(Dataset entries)
↓↓↓

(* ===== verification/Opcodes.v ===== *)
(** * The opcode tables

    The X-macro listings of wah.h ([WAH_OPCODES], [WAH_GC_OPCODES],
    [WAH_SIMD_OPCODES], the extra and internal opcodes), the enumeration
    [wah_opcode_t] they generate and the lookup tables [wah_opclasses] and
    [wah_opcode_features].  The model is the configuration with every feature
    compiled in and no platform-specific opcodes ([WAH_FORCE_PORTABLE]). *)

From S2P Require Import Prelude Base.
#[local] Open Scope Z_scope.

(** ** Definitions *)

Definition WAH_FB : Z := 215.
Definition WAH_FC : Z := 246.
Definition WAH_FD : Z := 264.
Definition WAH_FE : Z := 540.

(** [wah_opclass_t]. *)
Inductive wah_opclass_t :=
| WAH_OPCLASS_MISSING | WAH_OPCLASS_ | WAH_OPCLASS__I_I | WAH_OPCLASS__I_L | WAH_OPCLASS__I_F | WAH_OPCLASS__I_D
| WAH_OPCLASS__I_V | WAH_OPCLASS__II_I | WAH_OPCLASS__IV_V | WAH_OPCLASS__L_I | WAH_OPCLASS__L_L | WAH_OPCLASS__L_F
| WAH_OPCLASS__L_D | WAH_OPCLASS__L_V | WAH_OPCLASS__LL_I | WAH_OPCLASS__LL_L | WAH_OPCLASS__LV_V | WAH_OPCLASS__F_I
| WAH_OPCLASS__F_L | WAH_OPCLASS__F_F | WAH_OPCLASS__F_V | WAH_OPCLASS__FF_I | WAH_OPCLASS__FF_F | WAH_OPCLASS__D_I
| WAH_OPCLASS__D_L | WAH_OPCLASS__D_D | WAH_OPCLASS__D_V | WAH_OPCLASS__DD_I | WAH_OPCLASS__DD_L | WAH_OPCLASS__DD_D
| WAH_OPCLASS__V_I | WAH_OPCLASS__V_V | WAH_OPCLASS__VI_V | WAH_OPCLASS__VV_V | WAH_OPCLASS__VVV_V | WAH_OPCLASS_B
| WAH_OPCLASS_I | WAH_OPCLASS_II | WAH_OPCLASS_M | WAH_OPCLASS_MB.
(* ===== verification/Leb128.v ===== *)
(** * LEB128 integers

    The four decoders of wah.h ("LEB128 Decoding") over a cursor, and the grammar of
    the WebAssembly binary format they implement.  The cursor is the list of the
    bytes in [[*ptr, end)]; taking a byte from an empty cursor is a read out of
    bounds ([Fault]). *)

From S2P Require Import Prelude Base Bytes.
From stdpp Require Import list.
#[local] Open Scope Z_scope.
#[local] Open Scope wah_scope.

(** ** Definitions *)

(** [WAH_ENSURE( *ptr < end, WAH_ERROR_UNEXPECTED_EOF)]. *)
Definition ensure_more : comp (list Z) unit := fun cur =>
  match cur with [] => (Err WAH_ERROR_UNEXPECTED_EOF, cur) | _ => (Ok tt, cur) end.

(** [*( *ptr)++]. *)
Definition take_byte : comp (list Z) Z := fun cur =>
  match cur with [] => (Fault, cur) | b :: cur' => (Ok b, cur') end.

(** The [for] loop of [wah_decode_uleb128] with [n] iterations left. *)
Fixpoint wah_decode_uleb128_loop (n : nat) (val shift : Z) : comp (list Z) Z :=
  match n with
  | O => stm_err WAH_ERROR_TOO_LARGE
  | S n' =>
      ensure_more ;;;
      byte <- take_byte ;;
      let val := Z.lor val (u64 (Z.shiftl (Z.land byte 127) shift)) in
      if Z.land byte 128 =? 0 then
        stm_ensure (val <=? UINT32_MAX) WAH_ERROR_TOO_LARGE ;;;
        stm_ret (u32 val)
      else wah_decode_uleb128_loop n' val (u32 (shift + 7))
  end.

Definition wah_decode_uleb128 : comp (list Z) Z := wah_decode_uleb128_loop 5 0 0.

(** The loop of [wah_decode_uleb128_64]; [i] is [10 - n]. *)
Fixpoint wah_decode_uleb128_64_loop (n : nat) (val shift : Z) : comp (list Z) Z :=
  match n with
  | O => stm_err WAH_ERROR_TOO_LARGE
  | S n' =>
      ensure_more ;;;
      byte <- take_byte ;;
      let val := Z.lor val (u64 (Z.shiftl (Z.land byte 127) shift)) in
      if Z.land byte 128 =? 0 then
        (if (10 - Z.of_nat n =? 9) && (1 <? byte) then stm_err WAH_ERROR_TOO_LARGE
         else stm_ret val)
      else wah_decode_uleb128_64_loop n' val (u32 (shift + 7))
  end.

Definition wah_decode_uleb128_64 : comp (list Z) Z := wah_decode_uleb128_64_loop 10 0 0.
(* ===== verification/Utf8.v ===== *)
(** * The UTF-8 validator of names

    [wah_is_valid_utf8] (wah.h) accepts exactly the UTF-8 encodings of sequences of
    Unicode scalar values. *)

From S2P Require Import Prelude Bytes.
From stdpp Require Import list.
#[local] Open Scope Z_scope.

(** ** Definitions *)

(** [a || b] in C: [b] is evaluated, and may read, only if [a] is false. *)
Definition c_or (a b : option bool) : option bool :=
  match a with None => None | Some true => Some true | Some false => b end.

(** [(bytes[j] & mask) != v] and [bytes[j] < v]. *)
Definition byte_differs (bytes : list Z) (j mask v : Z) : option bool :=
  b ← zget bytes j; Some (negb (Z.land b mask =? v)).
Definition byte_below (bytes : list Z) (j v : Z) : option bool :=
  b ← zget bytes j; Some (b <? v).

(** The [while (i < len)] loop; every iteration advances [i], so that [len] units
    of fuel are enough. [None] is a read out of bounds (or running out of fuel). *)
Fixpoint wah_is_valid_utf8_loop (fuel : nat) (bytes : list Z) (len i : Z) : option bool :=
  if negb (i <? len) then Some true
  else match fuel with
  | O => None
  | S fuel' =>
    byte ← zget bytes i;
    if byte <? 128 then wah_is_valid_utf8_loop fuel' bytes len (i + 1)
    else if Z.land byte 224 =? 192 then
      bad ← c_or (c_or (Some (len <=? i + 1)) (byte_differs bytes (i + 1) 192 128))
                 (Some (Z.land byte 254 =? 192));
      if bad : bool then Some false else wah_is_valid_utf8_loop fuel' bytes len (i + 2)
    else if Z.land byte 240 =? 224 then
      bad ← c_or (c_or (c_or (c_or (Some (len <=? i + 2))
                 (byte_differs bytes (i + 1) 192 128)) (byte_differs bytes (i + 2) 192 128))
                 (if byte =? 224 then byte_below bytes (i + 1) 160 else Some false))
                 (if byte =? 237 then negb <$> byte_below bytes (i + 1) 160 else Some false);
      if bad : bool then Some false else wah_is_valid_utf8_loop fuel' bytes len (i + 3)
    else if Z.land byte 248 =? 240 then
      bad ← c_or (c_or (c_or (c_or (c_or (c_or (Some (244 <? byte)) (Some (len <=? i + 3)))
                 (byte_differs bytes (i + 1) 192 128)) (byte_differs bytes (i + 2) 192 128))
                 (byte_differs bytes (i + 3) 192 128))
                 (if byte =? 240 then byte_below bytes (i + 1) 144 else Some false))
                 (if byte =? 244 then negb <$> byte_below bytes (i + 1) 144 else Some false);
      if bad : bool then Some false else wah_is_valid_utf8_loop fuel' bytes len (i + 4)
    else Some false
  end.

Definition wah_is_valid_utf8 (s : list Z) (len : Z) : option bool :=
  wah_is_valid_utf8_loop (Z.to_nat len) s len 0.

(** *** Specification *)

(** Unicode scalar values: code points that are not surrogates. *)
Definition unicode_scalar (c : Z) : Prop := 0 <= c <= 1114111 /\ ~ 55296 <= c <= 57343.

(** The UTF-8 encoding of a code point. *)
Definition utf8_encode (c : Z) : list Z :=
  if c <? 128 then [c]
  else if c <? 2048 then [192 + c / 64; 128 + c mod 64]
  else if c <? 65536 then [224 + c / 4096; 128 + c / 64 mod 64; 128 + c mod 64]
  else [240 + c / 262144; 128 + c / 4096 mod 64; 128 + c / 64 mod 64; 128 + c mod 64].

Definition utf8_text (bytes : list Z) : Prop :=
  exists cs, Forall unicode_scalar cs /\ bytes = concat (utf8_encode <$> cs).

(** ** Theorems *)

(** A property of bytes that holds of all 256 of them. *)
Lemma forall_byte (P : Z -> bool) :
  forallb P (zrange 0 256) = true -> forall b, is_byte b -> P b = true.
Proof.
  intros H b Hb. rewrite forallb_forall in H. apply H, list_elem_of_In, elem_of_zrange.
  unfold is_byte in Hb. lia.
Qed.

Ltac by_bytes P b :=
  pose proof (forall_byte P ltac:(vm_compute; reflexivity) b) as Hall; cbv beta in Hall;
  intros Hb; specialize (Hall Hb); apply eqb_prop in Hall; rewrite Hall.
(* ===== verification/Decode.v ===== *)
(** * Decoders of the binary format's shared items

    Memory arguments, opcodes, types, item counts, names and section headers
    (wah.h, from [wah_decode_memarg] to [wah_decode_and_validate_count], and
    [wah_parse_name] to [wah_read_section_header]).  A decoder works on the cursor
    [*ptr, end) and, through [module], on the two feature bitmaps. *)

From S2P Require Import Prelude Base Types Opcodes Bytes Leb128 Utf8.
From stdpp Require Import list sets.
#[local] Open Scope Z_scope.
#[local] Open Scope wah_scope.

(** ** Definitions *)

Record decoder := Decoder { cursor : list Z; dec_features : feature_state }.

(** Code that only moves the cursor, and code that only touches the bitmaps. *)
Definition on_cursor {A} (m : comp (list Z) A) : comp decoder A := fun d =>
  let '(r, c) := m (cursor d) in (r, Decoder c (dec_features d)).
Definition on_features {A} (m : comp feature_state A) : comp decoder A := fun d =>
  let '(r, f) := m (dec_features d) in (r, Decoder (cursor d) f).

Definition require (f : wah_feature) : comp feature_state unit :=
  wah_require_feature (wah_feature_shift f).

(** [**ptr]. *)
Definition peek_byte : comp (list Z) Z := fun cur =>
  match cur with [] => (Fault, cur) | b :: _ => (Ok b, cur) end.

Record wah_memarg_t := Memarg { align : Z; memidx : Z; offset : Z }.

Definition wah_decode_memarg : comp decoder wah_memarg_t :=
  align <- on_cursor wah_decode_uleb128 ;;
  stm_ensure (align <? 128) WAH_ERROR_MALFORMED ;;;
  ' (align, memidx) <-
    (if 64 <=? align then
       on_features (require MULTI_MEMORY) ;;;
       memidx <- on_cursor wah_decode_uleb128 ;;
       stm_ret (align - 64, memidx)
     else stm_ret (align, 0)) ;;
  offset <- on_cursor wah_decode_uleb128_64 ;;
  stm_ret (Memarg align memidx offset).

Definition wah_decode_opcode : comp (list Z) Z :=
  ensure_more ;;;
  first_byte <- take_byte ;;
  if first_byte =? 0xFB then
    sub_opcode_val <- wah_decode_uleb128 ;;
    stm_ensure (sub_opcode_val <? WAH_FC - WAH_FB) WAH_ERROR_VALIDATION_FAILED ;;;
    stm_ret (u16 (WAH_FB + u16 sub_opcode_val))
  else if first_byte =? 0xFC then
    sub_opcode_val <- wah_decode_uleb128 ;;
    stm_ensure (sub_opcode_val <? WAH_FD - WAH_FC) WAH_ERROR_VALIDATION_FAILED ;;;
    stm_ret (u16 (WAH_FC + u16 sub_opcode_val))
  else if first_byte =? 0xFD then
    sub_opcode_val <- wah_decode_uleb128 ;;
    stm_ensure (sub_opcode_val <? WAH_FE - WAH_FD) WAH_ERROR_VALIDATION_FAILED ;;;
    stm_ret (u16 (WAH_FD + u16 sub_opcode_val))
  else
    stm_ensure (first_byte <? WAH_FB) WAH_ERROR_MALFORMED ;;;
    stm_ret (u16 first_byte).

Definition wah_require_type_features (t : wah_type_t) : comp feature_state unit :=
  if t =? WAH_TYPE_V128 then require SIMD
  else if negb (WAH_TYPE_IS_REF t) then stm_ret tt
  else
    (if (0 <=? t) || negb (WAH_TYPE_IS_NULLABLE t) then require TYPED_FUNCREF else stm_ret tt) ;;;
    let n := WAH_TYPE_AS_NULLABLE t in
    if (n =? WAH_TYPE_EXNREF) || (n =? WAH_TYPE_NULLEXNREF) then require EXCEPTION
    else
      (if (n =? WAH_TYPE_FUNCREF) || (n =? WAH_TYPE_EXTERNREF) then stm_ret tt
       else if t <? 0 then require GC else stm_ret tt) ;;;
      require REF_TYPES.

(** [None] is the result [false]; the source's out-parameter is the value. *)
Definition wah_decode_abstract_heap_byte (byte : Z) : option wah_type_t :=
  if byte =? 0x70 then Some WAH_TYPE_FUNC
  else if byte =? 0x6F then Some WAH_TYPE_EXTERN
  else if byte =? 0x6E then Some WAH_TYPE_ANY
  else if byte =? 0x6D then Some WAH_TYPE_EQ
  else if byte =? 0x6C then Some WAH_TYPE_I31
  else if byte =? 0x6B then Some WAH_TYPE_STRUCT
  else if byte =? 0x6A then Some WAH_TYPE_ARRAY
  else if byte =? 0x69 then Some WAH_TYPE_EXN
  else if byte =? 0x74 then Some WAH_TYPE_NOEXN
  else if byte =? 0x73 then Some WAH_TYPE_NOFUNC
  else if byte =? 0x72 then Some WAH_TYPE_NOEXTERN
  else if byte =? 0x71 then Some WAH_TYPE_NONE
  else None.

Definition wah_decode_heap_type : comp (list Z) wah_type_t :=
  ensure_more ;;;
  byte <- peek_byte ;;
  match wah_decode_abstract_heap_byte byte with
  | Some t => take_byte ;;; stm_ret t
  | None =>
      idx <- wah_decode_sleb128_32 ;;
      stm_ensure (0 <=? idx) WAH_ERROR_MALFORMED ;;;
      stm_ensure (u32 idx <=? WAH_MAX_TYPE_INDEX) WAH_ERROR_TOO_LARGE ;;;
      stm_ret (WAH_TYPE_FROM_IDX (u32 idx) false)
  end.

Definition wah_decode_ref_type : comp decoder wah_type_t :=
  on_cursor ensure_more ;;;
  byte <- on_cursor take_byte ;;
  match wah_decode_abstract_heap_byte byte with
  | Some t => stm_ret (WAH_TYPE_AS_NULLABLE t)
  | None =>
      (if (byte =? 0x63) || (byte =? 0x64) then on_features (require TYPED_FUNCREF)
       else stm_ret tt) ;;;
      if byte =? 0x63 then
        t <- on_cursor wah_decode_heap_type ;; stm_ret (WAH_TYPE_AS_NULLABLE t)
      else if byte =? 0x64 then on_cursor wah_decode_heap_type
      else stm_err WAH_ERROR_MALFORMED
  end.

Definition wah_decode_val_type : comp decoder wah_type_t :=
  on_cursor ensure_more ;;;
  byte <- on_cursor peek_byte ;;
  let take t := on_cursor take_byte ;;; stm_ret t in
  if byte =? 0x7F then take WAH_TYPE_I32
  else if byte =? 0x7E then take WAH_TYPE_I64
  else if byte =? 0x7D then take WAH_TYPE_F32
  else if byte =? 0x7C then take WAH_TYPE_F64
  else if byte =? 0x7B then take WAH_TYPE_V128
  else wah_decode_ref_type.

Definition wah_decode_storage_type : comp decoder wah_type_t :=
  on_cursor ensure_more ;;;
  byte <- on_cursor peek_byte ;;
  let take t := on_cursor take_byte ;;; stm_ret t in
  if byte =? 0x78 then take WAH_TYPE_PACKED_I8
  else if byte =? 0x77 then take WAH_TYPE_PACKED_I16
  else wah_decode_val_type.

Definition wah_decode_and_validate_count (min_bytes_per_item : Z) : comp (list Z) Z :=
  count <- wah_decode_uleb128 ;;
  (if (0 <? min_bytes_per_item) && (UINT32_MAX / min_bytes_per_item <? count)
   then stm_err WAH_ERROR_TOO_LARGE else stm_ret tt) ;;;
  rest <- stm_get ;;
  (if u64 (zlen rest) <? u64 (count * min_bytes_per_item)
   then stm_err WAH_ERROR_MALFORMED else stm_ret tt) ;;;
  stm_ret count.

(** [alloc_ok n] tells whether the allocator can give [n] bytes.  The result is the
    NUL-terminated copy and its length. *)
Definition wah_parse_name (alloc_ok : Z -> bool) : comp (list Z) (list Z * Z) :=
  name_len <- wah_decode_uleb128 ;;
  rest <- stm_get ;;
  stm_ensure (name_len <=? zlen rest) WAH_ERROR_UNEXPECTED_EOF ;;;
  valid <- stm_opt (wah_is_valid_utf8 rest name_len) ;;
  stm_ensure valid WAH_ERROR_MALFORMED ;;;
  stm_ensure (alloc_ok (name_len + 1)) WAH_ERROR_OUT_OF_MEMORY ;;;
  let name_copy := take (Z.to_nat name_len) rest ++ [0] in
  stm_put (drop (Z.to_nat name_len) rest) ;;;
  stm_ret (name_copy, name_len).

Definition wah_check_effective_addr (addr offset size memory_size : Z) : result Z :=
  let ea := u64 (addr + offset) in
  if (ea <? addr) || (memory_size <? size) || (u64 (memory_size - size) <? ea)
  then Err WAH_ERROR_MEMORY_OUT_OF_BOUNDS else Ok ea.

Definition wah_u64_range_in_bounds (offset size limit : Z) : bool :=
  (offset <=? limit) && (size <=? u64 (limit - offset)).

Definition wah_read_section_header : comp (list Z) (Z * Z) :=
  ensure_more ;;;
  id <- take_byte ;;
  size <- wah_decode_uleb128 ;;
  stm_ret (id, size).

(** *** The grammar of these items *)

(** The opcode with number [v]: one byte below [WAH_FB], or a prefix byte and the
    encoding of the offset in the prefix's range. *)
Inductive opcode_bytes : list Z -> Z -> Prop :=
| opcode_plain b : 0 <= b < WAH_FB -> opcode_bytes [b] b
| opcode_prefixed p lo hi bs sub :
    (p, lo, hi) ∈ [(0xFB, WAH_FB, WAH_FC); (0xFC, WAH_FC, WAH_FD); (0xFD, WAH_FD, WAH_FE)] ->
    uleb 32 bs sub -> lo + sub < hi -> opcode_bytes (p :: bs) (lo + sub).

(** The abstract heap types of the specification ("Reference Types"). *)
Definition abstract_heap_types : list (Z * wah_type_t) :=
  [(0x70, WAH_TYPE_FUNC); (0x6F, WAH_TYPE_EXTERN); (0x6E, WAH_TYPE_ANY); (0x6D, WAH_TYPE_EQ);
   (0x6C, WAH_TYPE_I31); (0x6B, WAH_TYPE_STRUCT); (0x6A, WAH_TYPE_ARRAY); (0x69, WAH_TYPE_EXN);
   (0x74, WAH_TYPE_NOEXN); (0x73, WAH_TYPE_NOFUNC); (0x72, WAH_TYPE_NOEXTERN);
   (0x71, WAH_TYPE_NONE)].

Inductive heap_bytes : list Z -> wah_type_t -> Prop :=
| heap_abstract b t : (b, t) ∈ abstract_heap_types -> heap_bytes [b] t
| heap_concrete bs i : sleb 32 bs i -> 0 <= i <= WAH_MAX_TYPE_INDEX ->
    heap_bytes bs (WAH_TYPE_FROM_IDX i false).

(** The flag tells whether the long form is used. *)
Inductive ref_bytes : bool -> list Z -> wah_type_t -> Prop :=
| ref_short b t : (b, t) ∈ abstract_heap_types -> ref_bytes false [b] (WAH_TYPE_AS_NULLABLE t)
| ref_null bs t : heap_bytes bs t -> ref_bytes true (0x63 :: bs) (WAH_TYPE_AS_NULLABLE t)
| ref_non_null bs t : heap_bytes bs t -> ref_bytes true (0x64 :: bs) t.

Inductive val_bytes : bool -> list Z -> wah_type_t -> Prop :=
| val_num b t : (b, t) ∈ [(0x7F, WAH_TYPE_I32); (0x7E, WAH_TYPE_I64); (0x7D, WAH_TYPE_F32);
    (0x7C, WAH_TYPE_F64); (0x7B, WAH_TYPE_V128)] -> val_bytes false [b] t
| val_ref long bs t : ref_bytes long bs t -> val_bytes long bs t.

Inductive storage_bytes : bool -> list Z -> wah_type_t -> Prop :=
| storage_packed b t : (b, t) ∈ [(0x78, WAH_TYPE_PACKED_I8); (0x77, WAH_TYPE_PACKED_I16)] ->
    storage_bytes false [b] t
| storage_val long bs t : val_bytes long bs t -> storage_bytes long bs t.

↑↑↑

Task to carry out
Working from the records above, write out verbatim only the lines from the line containing "(** The opcode" through the line containing "(** The flag".

Response box
(** The opcode with number [v]: one byte below [WAH_FB], or a prefix byte and the
    encoding of the offset in the prefix's range. *)
Inductive opcode_bytes : list Z -> Z -> Prop :=
| opcode_plain b : 0 <= b < WAH_FB -> opcode_bytes [b] b
| opcode_prefixed p lo hi bs sub :
    (p, lo, hi) ∈ [(0xFB, WAH_FB, WAH_FC); (0xFC, WAH_FC, WAH_FD); (0xFD, WAH_FD, WAH_FE)] ->
    uleb 32 bs sub -> lo + sub < hi -> opcode_bytes (p :: bs) (lo + sub).

(** The abstract heap types of the specification ("Reference Types"). *)
Definition abstract_heap_types : list (Z * wah_type_t) :=
  [(0x70, WAH_TYPE_FUNC); (0x6F, WAH_TYPE_EXTERN); (0x6E, WAH_TYPE_ANY); (0x6D, WAH_TYPE_EQ);
   (0x6C, WAH_TYPE_I31); (0x6B, WAH_TYPE_STRUCT); (0x6A, WAH_TYPE_ARRAY); (0x69, WAH_TYPE_EXN);
   (0x74, WAH_TYPE_NOEXN); (0x73, WAH_TYPE_NOFUNC); (0x72, WAH_TYPE_NOEXTERN);
   (0x71, WAH_TYPE_NONE)].

Inductive heap_bytes : list Z -> wah_type_t -> Prop :=
| heap_abstract b t : (b, t) ∈ abstract_heap_types -> heap_bytes [b] t
| heap_concrete bs i : sleb 32 bs i -> 0 <= i <= WAH_MAX_TYPE_INDEX ->
    heap_bytes bs (WAH_TYPE_FROM_IDX i false).

(** The flag tells whether the long form is used. *)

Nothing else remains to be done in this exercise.